Calcium alginate nanoparticles synthesized through a novel interfacial cross-linking method as a potential protein drug delivery system.

The goal of this research work was to develop a novel technique to synthesize calcium alginate nanoparticles using pharmaceutically relevant microemulsions. Stable microemulsion-based reactors were prepared using aqueous sodium alginate, aqueous calcium chloride, dioctyl sodium sulfosuccinate (DOSS), and isopropyl myristate. The reactor microemulsions were characterized via conductivity and dynamic light scattering (DLS) experiments. The conductivity data indicated composition- and reagent-dependent variations in electrical conductivity when the aqueous phase containing reagents were present at or above a Wo (Wo = [DOSS]/[water]) value of 14. The reactor microemulsions were of approximately 6 nm sized droplets. When the reactor microemulsions were mixed and sonicated for 1 h approximately, 350-nm-sized calcium alginate nanoparticles were produced, as indicated by DLS measurements. The particles were isolated and characterized via low-vacuum scanning electron microscopy.
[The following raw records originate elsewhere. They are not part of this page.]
(** A block with a block inside. *)
Lemma getNextIndex_skips_block_witness :
  let pre := [Sample.cmdA] in
  let body := [Sample.cmdX; Sample.startBlock; Sample.cmdY; Sample.endBlock] in
  let post := [Sample.cmdZ] in
  let commandList :=
    pre ++ Sample.ifFalse :: Sample.startBlock :: body
        ++ Sample.endBlock :: post in
  getNextIndex (length pre) commandList = length pre + length body + 2
  /\ commandList !! (length pre + length body + 2) = Some Sample.endBlock
  /\ nextCursor commandList (length pre) Skip
     = Some (length pre + length body + 3)
  /\ commandList !! (length pre + length body + 3) = head post.
Proof.
  apply (getNextIndex_skips_block [Sample.cmdA] Sample.ifFalse Sample.startBlock
           [Sample.cmdX; Sample.startBlock; Sample.cmdY; Sample.endBlock]
           Sample.endBlock [Sample.cmdZ]); reflexivity.
Defined.

Lemma getNextIndex_skips_adjacent_blocks_witness :
  let commandList :=
    [] ++ Sample.ifFalse :: Sample.startBlock :: [Sample.cmdX]
       ++ Sample.endBlock :: Sample.startBlock :: [Sample.cmdY]
       ++ Sample.endBlock :: [Sample.cmdZ] in
  getNextIndex (length (@nil (Command (list string)))) commandList
  = length (@nil (Command (list string))) + length [Sample.cmdX]
    + length [Sample.cmdY] + 4
  /\ commandList !! (length (@nil (Command (list string)))
                     + length [Sample.cmdX] + length [Sample.cmdY] + 4)
     = Some Sample.endBlock.
Proof.
  apply (getNextIndex_skips_adjacent_blocks [] Sample.ifFalse
           Sample.startBlock [Sample.cmdX] Sample.endBlock
           Sample.startBlock [Sample.cmdY] Sample.endBlock [Sample.cmdZ]);
    reflexivity.
Defined.

Lemma getNextIndex_open_block_witness :
  let commandList :=
    [] ++ Sample.ifFalse :: Sample.startBlock :: [Sample.cmdX; Sample.cmdY] in
  getNextIndex (length (@nil (Command (list string)))) commandList
  = length commandList - 1
  /\ nextCursor commandList (length (@nil (Command (list string)))) Skip
     = Some (length commandList)
  /\ commandList !! length commandList = None.
Proof.
  apply (getNextIndex_open_block [] Sample.ifFalse Sample.startBlock
           [Sample.cmdX; Sample.cmdY]); reflexivity.
Defined.

Lemma nextCursor_passes_else_witness :
  let pre := [Sample.ifTrue; Sample.startBlock; Sample.cmdX] in
  let commandList :=
    pre ++ Sample.endBlock :: Sample.elseCommand :: Sample.startBlock
        :: [Sample.cmdY] ++ Sample.endBlock :: [Sample.cmdZ] in
  nextCursor commandList (length pre) Continue
  = Some (length pre + length [Sample.cmdY] + 4)
  /\ commandList !! (length pre + length [Sample.cmdY] + 4)
     = head [Sample.cmdZ].
Proof.
  apply (nextCursor_passes_else
           [Sample.ifTrue; Sample.startBlock; Sample.cmdX] Sample.endBlock
           Sample.elseCommand Sample.startBlock [Sample.cmdY] Sample.endBlock
           [Sample.cmdZ]); reflexivity.
Defined.

Lemma interpretEvent_flat_runs_all_witness :
  exists w',
    interpretEvent Sample.calm
      [Sample.ifFalse; Sample.cmdA; Sample.cmdB; Sample.cmdC] false []
    = Some (seq 0 (length [Sample.ifFalse; Sample.cmdA; Sample.cmdB;
                           Sample.cmdC]), w').
Proof.
  apply (interpretEvent_flat_runs_all Sample.calm
           [Sample.ifFalse; Sample.cmdA; Sample.cmdB; Sample.cmdC] false []).
  - intros c Hc.
    repeat (apply elem_of_cons in Hc as [->|Hc]; [split; reflexivity|]).
    by apply elem_of_nil in Hc.
  - intros c w0 Hc.
    repeat (apply elem_of_cons in Hc as [->|Hc]; [discriminate|]).
    by apply elem_of_nil in Hc.
  - reflexivity.
Defined.

Lemma sameClass_refl e : Demo.sameClass e e = true.
Proof. apply String.eqb_refl. Qed.

Lemma tick_ends_witness :
  exists currRunning w',
    tick Demo.stopAfterFirst Demo.sameClass [Demo.work; Demo.cleanup] []
    = Ended (currRunning, w')
    /\ (forall i ran, currRunning !! i = Some ran ->
                      i < length [Demo.work; Demo.cleanup]
                      /\ StronglySorted lt ran).
Proof.
  apply (tick_ends Demo.stopAfterFirst Demo.sameClass
           [Demo.work; Demo.cleanup] []).
  exact sameClass_refl.
Defined.

Example tick_sample :
  tick Demo.stopAfterFirst Demo.sameClass [Demo.work; Demo.cleanup] []
  = Ended ({[ 0 := [0] ]}, ["Move"]).
Proof. vm_compute. reflexivity. Qed.

Lemma tick_idle_witness :
  tick Demo.stopped Demo.sameClass [Demo.work; Demo.cleanup] []
  = Ended (∅, []).
Proof.
  apply (tick_idle Demo.stopped Demo.sameClass [Demo.work; Demo.cleanup] []).
  left. reflexivity.
Defined.

Lemma programThread_runs_destroy_on_exit_witness :
  exists ran w',
    interpretEvent (fun _ => false) (commandList Demo.cleanup) true []
    = Some (ran, w')
    /\ programThread Demo.stopped Demo.sameClass Demo.alwaysReady 1
                     [Demo.work; Demo.cleanup] ∅ []
       = Ended (<[1 := ran]> ∅, w').
Proof.
  apply (programThread_runs_destroy_on_exit Demo.stopped Demo.sameClass
           Demo.alwaysReady 0 [Demo.work; Demo.cleanup] ∅ []
           Demo.cleanup [] 1); reflexivity.
Defined.

Example programThread_sample :
  programThread Demo.stopped Demo.sameClass Demo.alwaysReady 1
                [Demo.work; Demo.cleanup] ∅ []
  = Ended ({[ 1 := [0; 1] ]}, ["Detach"; "Home"]).
Proof. vm_compute. reflexivity. Qed.

Lemma loadScript_twice_is_append_witness :
  (loadScript Sample.Events_getattr Sample.Commands_getattr
     (loadScript Sample.Events_getattr Sample.Commands_getattr
                 init Sample.tipScript Sample.env).1
     Sample.typoScript Sample.env).1
  = (loadScript Sample.Events_getattr Sample.Commands_getattr
                init (Sample.tipScript ++ Sample.typoScript) Sample.env).1.
Proof.
  apply (loadScript_twice_is_append Sample.Events_getattr
           Sample.Commands_getattr init Sample.tipScript Sample.typoScript
           Sample.env).
  reflexivity.
Defined.

Lemma loadScript_stops_at_unknown_event_witness :
  let bad := {| es_typeLogic := "KeypressEvent"; es_parameters := tt;
                es_commandList := [] |} in
  loadScript Sample.Events_getattr Sample.Commands_getattr
             init (Sample.tipScript ++ bad :: Sample.tipScript) Sample.env
  = (set_events init
       (events (@init unit)
        ++ omap (builtEvent Sample.Events_getattr Sample.Commands_getattr
                            Sample.env) Sample.tipScript),
     Raise).
Proof.
  apply (loadScript_stops_at_unknown_event Sample.Events_getattr
           Sample.Commands_getattr init Sample.tipScript
           {| es_typeLogic := "KeypressEvent"; es_parameters := tt;
              es_commandList := [] |} Sample.tipScript Sample.env);
    reflexivity.
Defined.
(** [assert.entityCount(entityType, expectedCount)]. *)
Definition assert_entityCount (ty : string) (expected : nat) (s : Store) : bool :=
  bool_decide (entityCount ty s = expected).

(** [assert.fieldEquals(entityType, id, fieldName, expectedVal)]: the
    entity has to be in the store and has to have the field. *)
Definition assert_fieldEquals (ty id field expected : string) (s : Store) : bool :=
  match store_get ty id s with
  | Some entity =>
      match entity !! field with
      | Some v => bool_decide (Value_display v = expected)
      | None => false
      end
  | None => false
  end.

(** [Address.fromString("0x0000000000000000000000000000000000000001")]. *)
Definition emitter : Address := repeat x00 19 ++ [x01].

(** The [beforeAll] hook, over the event that [newMockEvent()] returns. *)
Definition beforeAll (newMockEvent : Event) : Handler unit :=
  let callId := "Example string value"%string in
  let requestHash := "Example string value"%string in
  let responseHash := "Example string value"%string in
  let! newApiCallProvedEvent :=
    lift (Utils.createApiCallProvedEvent newMockEvent
            callId requestHash responseHash emitter) in
  ApiCallsRegistry.handleApiCallProved newApiCallProvedEvent.

(** The [afterAll] hook. *)
Definition afterAll (s : Store) : Store := clearStore s.

(** The test "ApiCallProved created and stored": it passes when each of its
    five assertions holds. *)
Definition test_created_and_stored (s : Store) : bool :=
  assert_entityCount "ApiCallProved" 1 s
  && assert_fieldEquals "ApiCallProved"
       "0xa16081f360e3847006db660bae1c6d1b2e17ec2a-1" "callId"
       "Example string value" s
  && assert_fieldEquals "ApiCallProved"
       "0xa16081f360e3847006db660bae1c6d1b2e17ec2a-1" "requestHash"
       "Example string value" s
  && assert_fieldEquals "ApiCallProved"
       "0xa16081f360e3847006db660bae1c6d1b2e17ec2a-1" "responseHash"
       "Example string value" s
  && assert_fieldEquals "ApiCallProved"
       "0xa16081f360e3847006db660bae1c6d1b2e17ec2a-1" "emitter"
       "0x0000000000000000000000000000000000000001" s.

(** The [describe] block, run on an empty store: whether its test passes,
    and the store it leaves. A hook that is stopped fails the test. *)
Definition describe (newMockEvent : Event) : bool * Store :=
  match beforeAll newMockEvent ∅ with
  | (inr _, s) => (test_created_and_stored s, afterAll s)
  | (inl _, s) => (false, afterAll s)
  end.

End Tests.

(** ** The vocabulary of the properties *)

(** The four parameters of an [ApiCallProved] log, as the builder lays them
    out. *)
Definition has_params (e : Event) (callId requestHash responseHash : string)
    (emitter : Address) : Prop :=
  value <$> parameters e =
    [EthString callId; EthString requestHash; EthString responseHash; EthAddress emitter].

(** A well-formed chain event: the log index is a non-negative integer that
    fits the 32-bit integer taken from it, and the four parameters are there
    with their kinds. *)
Definition well_formed (e : Event) : Prop :=
  0 <= logIndex e < 2 ^ 31 /\
  exists callId requestHash responseHash emitter,
    has_params e callId requestHash responseHash emitter.

(** Hexadecimal digits: the value a digit stands for. *)
Definition hex_value (c : ascii) : N :=
  match index 0 (String c EmptyString) "0123456789abcdef" with
  | Some k => N.of_nat k
  | None => 16
  end.

(** The four-byte big-endian numeral of the specification, and the value of
    a little-endian numeral. *)
Definition bigEndian32 (n : Z) : Bytes :=
  [as_u8 (n / 2 ^ 24); as_u8 (n / 2 ^ 16); as_u8 (n / 2 ^ 8); as_u8 n].

Definition littleEndian_value (b : Bytes) : Z :=
  fold_right (fun x acc => Z.of_N (Byte.to_N x) + 256 * acc) 0 b.

(** The field names of a saved [ApiCallProved] entity. *)
Definition ApiCallProved_fields : gset string :=
  list_to_set ["id"; "callId"; "requestHash"; "responseHash"; "emitter";
               "blockNumber"; "blockTimestamp"; "transactionHash"]%string.

(** Handling an event once more changes nothing: both runs finish, the
    entity of the first run is still the one under the id, the store and the
    entity count stay as the first run left them, and the first run added one
    entity if the id was new. *)
Definition idempotent_at (h : Handler unit) (ty id : string) (s : Store) : Prop :=
  let s1 := exec h s in
  let s2 := exec h s1 in
  result h s = inr tt /\ result h s1 = inr tt /\
  (exists ent, store_get ty id s1 = Some ent /\ store_get ty id s2 = Some ent) /\
  s2 = s1 /\
  entityCount ty s2 = entityCount ty s1 /\
  (store_get ty id s = None -> entityCount ty s1 = S (entityCount ty s)).

(** The shape the specification requires of the fields of a chain event: a
    transaction hash of 32 bytes, a non-negative log index, and an emitter
    parameter that is an address of 20 bytes. *)
Definition required_fields_shaped (e : Event) : Prop :=
  length (hash (transaction e)) = 32%nat /\
  0 <= logIndex e /\
  exists p a, parameters e !! 3%nat = Some p /\ value p = EthAddress a /\
    length a = 20%nat.

(** The specification's adapter contract, read of a handler: an event whose
    required fields are not all there in their shape is refused, and nothing
    is persisted for it. *)
Definition refuses_misshapen (handler : Event -> Handler unit) : Prop :=
  forall (e : Event) (s : Store),
    ~ required_fields_shaped e ->
    exists err, result (handler e) s = inl err /\ exec (handler e) s = s.

#[global] Instance byte_eq_dec : EqDecision byte := Byte.byte_eq_dec.

(** What identifies a log on the chain. *)
Definition eventKey (e : Event) : Bytes * BigInt :=
  (hash (transaction e), logIndex e).

(** A feed with replays: two events with the same transaction hash and log
    index are the same event. *)
Definition replay_consistent (es : list Event) : Prop :=
  forall e1 e2, e1 ∈ es -> e2 ∈ es -> eventKey e1 = eventKey e2 -> e1 = e2.

(** The store key of a well-formed event. *)
Definition registry_key (e : Event) : string * string :=
  ApiCallsRegistry.storeKey (hash (transaction e) ++ fromI32 (logIndex e)).

(** Events that write the same key write the same entity. *)
Definition coherent (written : Event -> option ((string * string) * Entity))
    (es : list Event) : Prop :=
  forall e1 e2 k x1 x2, e1 ∈ es -> e2 ∈ es ->
    written e1 = Some (k, x1) -> written e2 = Some (k, x2) -> x1 = x2.

(** Every entry of the store was written by one of the events. *)
Definition from_events (written : Event -> option ((string * string) * Entity))
    (es : list Event) (s : Store) : Prop :=
  forall k x, s !! k = Some x -> exists e, e ∈ es /\ written e = Some (k, x).

(** The keys that the events of a feed write, in order. *)
Definition written_keys (written : Event -> option ((string * string) * Entity))
    (es : list Event) : list (string * string) :=
  omap (fun e => fst <$> written e) es.

(** The first four parameters of an event are there with the kinds the
    accessors of [event.params] ask for; more parameters may follow. *)
Definition decodes_to (e : Event) (callId requestHash responseHash : string)
    (emitter : Address) : Prop :=
  value <$> parameters e !! 0%nat = Some (EthString callId) /\
  value <$> parameters e !! 1%nat = Some (EthString requestHash) /\
  value <$> parameters e !! 2%nat = Some (EthString responseHash) /\
  value <$> parameters e !! 3%nat = Some (EthAddress emitter).

(** The characters of a hexadecimal numeral. *)
Definition is_hex_digit (c : ascii) : bool := (hex_value c <? 16)%N.

Fixpoint all_hex (s : string) : bool :=
  match s with
  | EmptyString => true
  | String c rest => is_hex_digit c && all_hex rest
  end.

(** The field names of a saved [ApiCall] entity. *)
Definition ApiCall_fields : gset string :=
  list_to_set ["id"; "callId"; "requestHash"; "responseHash"; "emitter";
               "txHash"; "blockNumber"; "timestamp"]%string.

(** An event that has the four parameters with their kinds, whatever its
    log index is. *)
Definition has_all_params (e : Event) : Prop :=
  exists callId requestHash responseHash emitter,
    has_params e callId requestHash responseHash emitter.

(** The store key that the handler of subgraph/src/mapping.ts writes. *)
Definition mapping_key (e : Event) : string * string :=
  Mapping.storeKey (Mapping.entityId e).

(** ** Facts about the runtime *)

Section RuntimeFacts.

Lemma as_u8_to_N (x : Z) : Byte.to_N (as_u8 x) = Z.to_N (x mod 256).
Proof.
  unfold as_u8.
  destruct (Byte.of_N (Z.to_N (x mod 256))) as [b|] eqn:E.
  - now apply Byte.to_of_N.
  - apply Byte.of_N_None_iff in E.
    pose proof (Z.mod_pos_bound x 256 eq_refl). lia.
Qed.

Lemma as_u8_inj (x y : Z) : as_u8 x = as_u8 y -> x mod 256 = y mod 256.
Proof.
  intros E. apply (f_equal Byte.to_N) in E. rewrite !as_u8_to_N in E.
  pose proof (Z.mod_pos_bound x 256 eq_refl).
  pose proof (Z.mod_pos_bound y 256 eq_refl). lia.
Qed.

Lemma length_fromI32 (x : Z) : length (fromI32 x) = 4%nat.
Proof. reflexivity. Qed.

Lemma length_concatI32 (h : Bytes) (x : Z) :
  length (concatI32 h x) = (length h + 4)%nat.
Proof. unfold concatI32. now rewrite length_app, length_fromI32. Qed.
The electron micrographs corroborate the DLS results. The nanoparticles were evaluated as a drug delivery system by incorporating bovine serum albumin (BSA) and performing in vitro release and sodium dodecyl sulfate-polyacrylamide gel electrophoresis (SDS-PAGE) studies. The BSA release profile was characterized by an initial burst release followed by a sustained-release phase. SDS-PAGE studies indicated that the incorporated protein did not suffer covalent aggregation or degradation via fragmentation.